• PROBLEM DESCRIPTION
Both the line below containing "intros Hn. induction" and the line containing "destruct (spi_txn w", along with every line between them, should be repeated exactly; no other line belongs in the answer.
□ □ □
Lemma build_flow_stats_kept cfg prog id (cs : cards_t) : slots_typed prog ->
  kept_all (ops := ops) cs (build_flow_stats ops cfg prog id cs).1.
Proof.
  intros Hs. unfold build_flow_stats. set (n := length (cfg_cards cfg)).
  pose proof (snap_all_kept (Nat.min n PW_MAX_CARDS) cs) as H1. destruct (snap_all _ _ _) as [cs1 snap].
  pose proof (first_ts_kept (seq 0 n) cs1) as H2. destruct (first_ts _ _ _) as [cs2 ts]. cbn [fst] in *.
  match goal with |- context [collect ?f ?l cs2] =>
    assert (kept_all (ops := ops) cs2 (collect f l cs2).1) as H3 end.
  { apply collect_kept. intros m [_ Hm]%list_elem_of_filter cs0. by apply flow_stats_line_kept. }
  destruct (collect _ _ cs2) as [cs3 l]. cbn [fst] in *. etransitivity; [exact H1|]. by etransitivity.
Qed.

(** ** The SPI flash driver *)

Section Flash.
Context (w : Z -> Z -> C -> C * pw_status) (r : Z -> C -> C * (pw_status * Z)).
Context (Hw : op_write32 ops = Some w) (Hr : op_read32 ops = Some r).

Abbreviation keeps_card := (along (kept (ops := ops))).

Lemma wr_along off v : ctl_off off -> keeps_card (wr w off v).
Proof. intros Ho c. unfold wr. pose proof (write_kept w off v c Hw Ho) as H. by destruct (w off v c). Qed.
Lemma rd_along off : read_off off -> keeps_card (rd r off).
Proof. intros Ho c. unfold rd. pose proof (read_kept r off c Hr Ho) as H. by destruct (r off c) as [? []]. Qed.

Lemma steps_in n i : i ∈ steps 0 n 4 -> 0 <= i < n.
Proof. intros [j Hj]%list_elem_of_lookup. apply steps_lookup in Hj as [-> ?]; lia. Qed.

Lemma spi_spin_along n want : n <= PWFPGA_SPI_BUF_BYTES -> forall fuel, keeps_card (spi_spin r fuel n want).
Proof.
  intros Hn. induction fuel as [|fuel IH]; cbn [spi_spin]; [apply along_throw, _|].
  apply along_bind; [apply _|by apply rd_along|]. intros st. destruct (ztrue _); [done|].
  destruct want; [|apply along_ret, _]. apply along_for; [apply _|]. intros i Hi%steps_in acc.
  apply along_bind; [apply _| |intros; apply along_ret, _]. apply rd_along.
  unfold read_off, PWFPGA_SPI_RXBUF, PWFPGA_WIN_SPI_FLASH, PWFPGA_SPI_BUF_BYTES in *. lia.
Qed.

Lemma spi_txn_along tx want hold : keeps_card (spi_txn w r tx want hold).
Proof.
  unfold spi_txn. destruct (Z.ltb_spec PWFPGA_SPI_BUF_BYTES (nbytes tx)) as [|Hn]; [apply along_throw, _|].
  apply along_bind; [apply _| |intros []; apply along_bind; [apply _| |intros []; apply along_bind; [apply _| |intros []]]].
  - apply along_for; [apply _|]. intros i Hi%steps_in _. apply wr_along, window_off.
    unfold PWFPGA_SPI_TXBUF, PWFPGA_WIN_SPI_FLASH, PWFPGA_WIN_FC_CMP, PWFPGA_SPI_BUF_BYTES in *. lia.
  - by apply wr_along, window_off.
  - by apply wr_along, window_off.
  - by apply spi_spin_along.
Qed.

Ltac spi_step :=
  first [apply along_ret, _ | apply along_throw, _ | apply spi_txn_along | apply along_bind; [apply _| |intros]
        | progress (unfold warmup, wren, flash_read)].

Lemma wait_along : forall fuel, keeps_card (wait_loop w r fuel).
Proof.
  induction fuel as [|fuel IH]; intros c; cbn [wait_loop]; [reflexivity|].
  unfold wip. pose proof (spi_txn_along [0x05; 0] true false c) as H.
  destruct (spi_txn w r _ true false c) as [c1 [l|]]; cbn [fst] in *; [|done].
  destruct (_ =? 0); [done|]. etransitivity; [exact H|apply IH].
Qed.

Lemma page_along a data : keeps_card (page_program w r a data).
Proof. unfold page_program, wait_idle. repeat spi_step. apply wait_along. Qed.
Lemma erase_along a : keeps_card (sector_erase w r a).
Proof. unfold sector_erase, wait_idle. repeat spi_step. apply wait_along. Qed.
Lemma read_range_along a len : keeps_card (flash_read_range w r a len).
Proof. apply along_for; [apply _|]. intros. repeat spi_step. Qed.
Lemma verify_along a l m : keeps_card (flash_verify_range w r a l m).
Proof. apply along_for; [apply _|]. intros. repeat spi_step. Qed.
Lemma program_along a data : forall fuel p, keeps_card (program_loop w r fuel a data p).
Proof.
  induction fuel as [|fuel IH]; intros p; cbn [program_loop]; [apply along_ret, _|].
  destruct (_ <? _); [|apply along_ret, _]. apply along_bind; [apply _|apply page_along|intros; apply IH].
Qed.

Lemma erase_sector_along off end_ a m : keeps_card (erase_sector w r off end_ a m).
Proof.
  unfold erase_sector, program_range. destruct (_ && _).
  { apply along_bind; [apply _|apply erase_along|intros; apply along_ret, _]. }
  repeat first [apply read_range_along | apply erase_along | apply program_along | apply verify_along
    | apply along_ret, _ | apply along_bind; [apply _| |intros] | destruct (_ =? 0)].
Qed.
□ □ □
• RESPONSE TO THE TASK
  intros Hn. induction fuel as [|fuel IH]; cbn [spi_spin]; [apply along_throw, _|].
  apply along_bind; [apply _|by apply rd_along|]. intros st. destruct (ztrue _); [done|].
  destruct want; [|apply along_ret, _]. apply along_for; [apply _|]. intros i Hi%steps_in acc.
  apply along_bind; [apply _| |intros; apply along_ret, _]. apply rd_along.
  unfold read_off, PWFPGA_SPI_RXBUF, PWFPGA_WIN_SPI_FLASH, PWFPGA_SPI_BUF_BYTES in *. lia.
Qed.

Lemma spi_txn_along tx want hold : keeps_card (spi_txn w r tx want hold).
Proof.
  unfold spi_txn. destruct (Z.ltb_spec PWFPGA_SPI_BUF_BYTES (nbytes tx)) as [|Hn]; [apply along_throw, _|].
  apply along_bind; [apply _| |intros []; apply along_bind; [apply _| |intros []; apply along_bind; [apply _| |intros []]]].
  - apply along_for; [apply _|]. intros i Hi%steps_in _. apply wr_along, window_off.
    unfold PWFPGA_SPI_TXBUF, PWFPGA_WIN_SPI_FLASH, PWFPGA_WIN_FC_CMP, PWFPGA_SPI_BUF_BYTES in *. lia.
  - by apply wr_along, window_off.
  - by apply wr_along, window_off.
  - by apply spi_spin_along.
Qed.

Ltac spi_step :=
  first [apply along_ret, _ | apply along_throw, _ | apply spi_txn_along | apply along_bind; [apply _| |intros]
        | progress (unfold warmup, wren, flash_read)].

Lemma wait_along : forall fuel, keeps_card (wait_loop w r fuel).
Proof.
  induction fuel as [|fuel IH]; intros c; cbn [wait_loop]; [reflexivity|].
  unfold wip. pose proof (spi_txn_along [0x05; 0] true false c) as H.
  destruct (spi_txn w r _ true false c) as [c1 [l|]]; cbn [fst] in *; [|done].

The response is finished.